[DATA TO USE]

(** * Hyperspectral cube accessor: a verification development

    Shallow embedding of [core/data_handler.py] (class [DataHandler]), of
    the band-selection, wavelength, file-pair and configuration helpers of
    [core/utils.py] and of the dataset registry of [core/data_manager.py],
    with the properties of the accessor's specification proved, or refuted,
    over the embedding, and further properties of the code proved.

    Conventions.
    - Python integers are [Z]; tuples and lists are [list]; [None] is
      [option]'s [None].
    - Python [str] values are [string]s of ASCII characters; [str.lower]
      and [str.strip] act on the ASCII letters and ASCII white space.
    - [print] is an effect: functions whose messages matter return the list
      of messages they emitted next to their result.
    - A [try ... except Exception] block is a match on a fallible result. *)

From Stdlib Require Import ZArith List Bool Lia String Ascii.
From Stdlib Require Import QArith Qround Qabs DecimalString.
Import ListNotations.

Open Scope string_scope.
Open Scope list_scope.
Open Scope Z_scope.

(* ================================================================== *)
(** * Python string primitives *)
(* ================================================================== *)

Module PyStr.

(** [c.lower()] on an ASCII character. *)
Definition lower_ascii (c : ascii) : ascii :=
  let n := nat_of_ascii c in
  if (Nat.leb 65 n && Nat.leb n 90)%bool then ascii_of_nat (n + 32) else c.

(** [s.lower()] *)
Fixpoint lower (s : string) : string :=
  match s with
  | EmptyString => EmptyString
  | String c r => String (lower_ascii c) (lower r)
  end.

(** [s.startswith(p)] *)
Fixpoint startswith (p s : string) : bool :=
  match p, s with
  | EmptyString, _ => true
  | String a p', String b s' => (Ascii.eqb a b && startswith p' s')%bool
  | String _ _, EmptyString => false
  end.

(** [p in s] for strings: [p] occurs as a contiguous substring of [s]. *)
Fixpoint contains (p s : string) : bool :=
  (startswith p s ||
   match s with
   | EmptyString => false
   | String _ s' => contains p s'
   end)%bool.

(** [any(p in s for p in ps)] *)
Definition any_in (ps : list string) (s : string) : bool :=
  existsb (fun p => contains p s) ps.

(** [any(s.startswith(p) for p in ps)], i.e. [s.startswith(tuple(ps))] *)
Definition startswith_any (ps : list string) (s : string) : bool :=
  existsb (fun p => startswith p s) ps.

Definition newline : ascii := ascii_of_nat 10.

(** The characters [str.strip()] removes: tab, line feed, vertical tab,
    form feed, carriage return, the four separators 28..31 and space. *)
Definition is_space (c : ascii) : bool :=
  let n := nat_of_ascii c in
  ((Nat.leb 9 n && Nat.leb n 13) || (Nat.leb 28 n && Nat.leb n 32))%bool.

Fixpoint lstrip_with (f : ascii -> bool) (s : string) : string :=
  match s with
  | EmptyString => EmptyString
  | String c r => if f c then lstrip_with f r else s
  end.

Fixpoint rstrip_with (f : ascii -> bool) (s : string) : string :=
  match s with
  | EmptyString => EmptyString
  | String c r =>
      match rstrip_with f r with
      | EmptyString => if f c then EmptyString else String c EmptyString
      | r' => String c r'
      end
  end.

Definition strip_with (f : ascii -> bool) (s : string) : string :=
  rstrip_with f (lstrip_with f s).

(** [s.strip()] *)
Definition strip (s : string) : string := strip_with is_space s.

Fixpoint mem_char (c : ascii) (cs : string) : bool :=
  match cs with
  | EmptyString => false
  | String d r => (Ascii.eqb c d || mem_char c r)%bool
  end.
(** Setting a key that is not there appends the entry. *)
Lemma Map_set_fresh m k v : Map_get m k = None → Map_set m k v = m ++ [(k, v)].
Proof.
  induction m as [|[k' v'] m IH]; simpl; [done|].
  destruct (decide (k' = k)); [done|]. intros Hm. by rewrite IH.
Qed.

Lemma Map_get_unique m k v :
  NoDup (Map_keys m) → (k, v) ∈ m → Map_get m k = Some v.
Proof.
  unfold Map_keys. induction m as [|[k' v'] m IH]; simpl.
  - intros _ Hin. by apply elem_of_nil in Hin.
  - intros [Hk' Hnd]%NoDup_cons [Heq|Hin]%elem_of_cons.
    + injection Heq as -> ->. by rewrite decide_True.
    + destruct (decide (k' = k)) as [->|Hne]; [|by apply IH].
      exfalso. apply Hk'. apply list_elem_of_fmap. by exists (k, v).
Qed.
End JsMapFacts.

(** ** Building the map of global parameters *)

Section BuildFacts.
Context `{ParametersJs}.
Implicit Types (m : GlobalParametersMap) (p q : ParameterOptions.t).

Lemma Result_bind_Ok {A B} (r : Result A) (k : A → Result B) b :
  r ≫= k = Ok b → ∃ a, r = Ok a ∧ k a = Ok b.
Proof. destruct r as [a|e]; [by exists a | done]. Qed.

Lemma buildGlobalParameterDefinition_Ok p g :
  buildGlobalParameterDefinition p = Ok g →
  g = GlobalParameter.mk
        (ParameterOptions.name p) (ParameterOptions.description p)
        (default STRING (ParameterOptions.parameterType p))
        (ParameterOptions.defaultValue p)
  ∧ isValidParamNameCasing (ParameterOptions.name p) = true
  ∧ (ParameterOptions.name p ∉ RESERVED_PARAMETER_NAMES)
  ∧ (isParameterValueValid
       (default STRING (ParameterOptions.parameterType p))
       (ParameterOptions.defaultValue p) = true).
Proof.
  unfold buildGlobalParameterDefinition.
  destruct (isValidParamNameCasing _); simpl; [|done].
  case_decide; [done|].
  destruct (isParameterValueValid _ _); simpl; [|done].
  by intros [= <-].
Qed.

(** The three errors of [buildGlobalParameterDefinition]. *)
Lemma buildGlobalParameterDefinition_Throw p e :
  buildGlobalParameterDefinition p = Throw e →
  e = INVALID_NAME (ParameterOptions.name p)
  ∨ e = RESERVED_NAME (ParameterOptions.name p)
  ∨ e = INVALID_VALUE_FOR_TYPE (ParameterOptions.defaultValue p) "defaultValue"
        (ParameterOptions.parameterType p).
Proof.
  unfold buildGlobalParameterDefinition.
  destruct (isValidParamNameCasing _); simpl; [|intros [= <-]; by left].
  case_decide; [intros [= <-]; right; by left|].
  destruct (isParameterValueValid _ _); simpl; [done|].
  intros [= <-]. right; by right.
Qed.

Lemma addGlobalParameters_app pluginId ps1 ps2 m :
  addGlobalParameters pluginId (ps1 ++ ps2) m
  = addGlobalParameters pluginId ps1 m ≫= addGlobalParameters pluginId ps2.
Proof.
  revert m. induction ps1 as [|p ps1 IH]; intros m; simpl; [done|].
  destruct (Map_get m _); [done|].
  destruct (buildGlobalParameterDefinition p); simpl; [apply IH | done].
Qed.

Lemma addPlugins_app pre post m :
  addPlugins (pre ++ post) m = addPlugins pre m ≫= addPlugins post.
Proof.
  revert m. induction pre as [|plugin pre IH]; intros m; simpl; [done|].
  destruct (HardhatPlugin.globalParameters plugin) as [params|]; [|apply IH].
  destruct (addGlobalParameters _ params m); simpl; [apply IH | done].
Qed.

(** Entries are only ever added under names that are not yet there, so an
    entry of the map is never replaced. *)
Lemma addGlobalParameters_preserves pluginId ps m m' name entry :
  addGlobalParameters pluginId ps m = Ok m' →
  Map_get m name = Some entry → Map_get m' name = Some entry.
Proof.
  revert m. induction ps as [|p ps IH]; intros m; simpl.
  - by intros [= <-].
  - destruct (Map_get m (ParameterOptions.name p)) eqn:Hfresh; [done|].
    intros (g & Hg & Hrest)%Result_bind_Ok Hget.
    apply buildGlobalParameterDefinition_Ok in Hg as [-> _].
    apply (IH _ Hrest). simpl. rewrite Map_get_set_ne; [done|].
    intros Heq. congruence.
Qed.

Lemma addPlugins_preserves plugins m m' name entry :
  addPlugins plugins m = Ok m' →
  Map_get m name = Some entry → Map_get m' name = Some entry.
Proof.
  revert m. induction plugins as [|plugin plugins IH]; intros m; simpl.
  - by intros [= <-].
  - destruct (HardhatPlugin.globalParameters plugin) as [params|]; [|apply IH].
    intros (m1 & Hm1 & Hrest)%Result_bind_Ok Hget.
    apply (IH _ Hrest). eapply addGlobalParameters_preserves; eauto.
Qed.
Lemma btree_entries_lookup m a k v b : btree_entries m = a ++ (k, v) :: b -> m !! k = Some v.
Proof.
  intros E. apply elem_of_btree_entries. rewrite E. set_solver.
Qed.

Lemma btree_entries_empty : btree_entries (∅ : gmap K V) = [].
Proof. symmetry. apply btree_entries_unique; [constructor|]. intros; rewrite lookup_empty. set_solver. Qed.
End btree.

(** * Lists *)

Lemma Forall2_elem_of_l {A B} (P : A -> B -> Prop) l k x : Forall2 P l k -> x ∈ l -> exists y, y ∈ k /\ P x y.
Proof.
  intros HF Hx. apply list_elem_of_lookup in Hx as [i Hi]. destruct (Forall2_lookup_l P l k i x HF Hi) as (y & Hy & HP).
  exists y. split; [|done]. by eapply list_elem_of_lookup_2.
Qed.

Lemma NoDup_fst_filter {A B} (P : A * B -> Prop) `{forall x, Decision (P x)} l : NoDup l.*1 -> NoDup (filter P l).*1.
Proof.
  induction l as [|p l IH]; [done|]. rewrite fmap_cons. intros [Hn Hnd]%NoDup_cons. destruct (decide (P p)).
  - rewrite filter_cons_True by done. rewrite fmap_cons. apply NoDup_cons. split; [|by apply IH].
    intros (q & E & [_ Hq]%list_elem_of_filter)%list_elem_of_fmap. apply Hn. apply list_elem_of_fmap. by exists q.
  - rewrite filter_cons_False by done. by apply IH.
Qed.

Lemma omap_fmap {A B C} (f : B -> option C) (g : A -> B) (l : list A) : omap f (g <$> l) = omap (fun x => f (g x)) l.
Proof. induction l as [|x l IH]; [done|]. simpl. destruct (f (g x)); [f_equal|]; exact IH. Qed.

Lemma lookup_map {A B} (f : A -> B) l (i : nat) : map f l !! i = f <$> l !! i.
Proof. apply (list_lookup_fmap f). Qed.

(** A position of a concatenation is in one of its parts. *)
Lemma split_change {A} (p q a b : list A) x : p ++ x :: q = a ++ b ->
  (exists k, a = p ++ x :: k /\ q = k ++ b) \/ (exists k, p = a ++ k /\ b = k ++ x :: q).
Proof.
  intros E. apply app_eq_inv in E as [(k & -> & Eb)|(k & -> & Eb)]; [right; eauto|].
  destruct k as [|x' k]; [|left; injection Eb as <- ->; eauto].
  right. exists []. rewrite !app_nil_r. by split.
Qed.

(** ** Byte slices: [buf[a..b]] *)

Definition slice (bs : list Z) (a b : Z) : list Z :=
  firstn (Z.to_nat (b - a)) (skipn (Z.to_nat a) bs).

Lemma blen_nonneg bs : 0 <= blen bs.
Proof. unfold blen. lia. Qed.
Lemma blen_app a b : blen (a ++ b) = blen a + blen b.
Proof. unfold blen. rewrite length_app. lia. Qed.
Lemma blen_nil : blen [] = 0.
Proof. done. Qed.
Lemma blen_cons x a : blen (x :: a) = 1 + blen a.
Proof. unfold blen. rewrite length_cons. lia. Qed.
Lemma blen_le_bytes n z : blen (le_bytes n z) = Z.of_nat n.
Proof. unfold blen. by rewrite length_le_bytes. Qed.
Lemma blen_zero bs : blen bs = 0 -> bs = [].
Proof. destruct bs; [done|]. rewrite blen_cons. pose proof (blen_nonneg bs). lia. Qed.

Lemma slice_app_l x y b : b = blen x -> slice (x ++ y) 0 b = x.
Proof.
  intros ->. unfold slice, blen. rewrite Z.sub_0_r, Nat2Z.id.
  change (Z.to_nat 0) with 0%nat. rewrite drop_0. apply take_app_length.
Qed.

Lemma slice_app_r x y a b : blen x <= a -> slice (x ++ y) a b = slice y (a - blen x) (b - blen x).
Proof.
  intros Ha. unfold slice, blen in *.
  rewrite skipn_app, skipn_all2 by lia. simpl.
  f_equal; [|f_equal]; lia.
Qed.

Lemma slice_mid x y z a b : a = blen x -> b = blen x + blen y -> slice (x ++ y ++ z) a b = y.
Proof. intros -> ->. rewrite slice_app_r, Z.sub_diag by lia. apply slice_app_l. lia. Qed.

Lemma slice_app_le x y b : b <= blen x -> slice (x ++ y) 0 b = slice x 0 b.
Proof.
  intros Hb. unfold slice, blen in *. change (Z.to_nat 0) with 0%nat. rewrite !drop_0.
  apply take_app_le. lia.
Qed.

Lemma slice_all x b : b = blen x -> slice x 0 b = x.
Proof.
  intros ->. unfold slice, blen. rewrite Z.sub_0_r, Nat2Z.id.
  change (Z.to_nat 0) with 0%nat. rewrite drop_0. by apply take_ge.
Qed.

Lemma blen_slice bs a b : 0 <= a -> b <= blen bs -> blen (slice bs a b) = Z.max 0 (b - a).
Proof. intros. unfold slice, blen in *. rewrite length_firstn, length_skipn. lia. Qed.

[/DATA TO USE]

- TASK DIRECTIONS: Using the records above, output exactly the lines from the first through the line that contains "- Python [str]", with both of those included.

- RESULT FOR THIS EXERCISE:
(** * Hyperspectral cube accessor: a verification development

    Shallow embedding of [core/data_handler.py] (class [DataHandler]), of
    the band-selection, wavelength, file-pair and configuration helpers of
    [core/utils.py] and of the dataset registry of [core/data_manager.py],
    with the properties of the accessor's specification proved, or refuted,
    over the embedding, and further properties of the code proved.

    Conventions.
    - Python integers are [Z]; tuples and lists are [list]; [None] is
      [option]'s [None].
    - Python [str] values are [string]s of ASCII characters; [str.lower]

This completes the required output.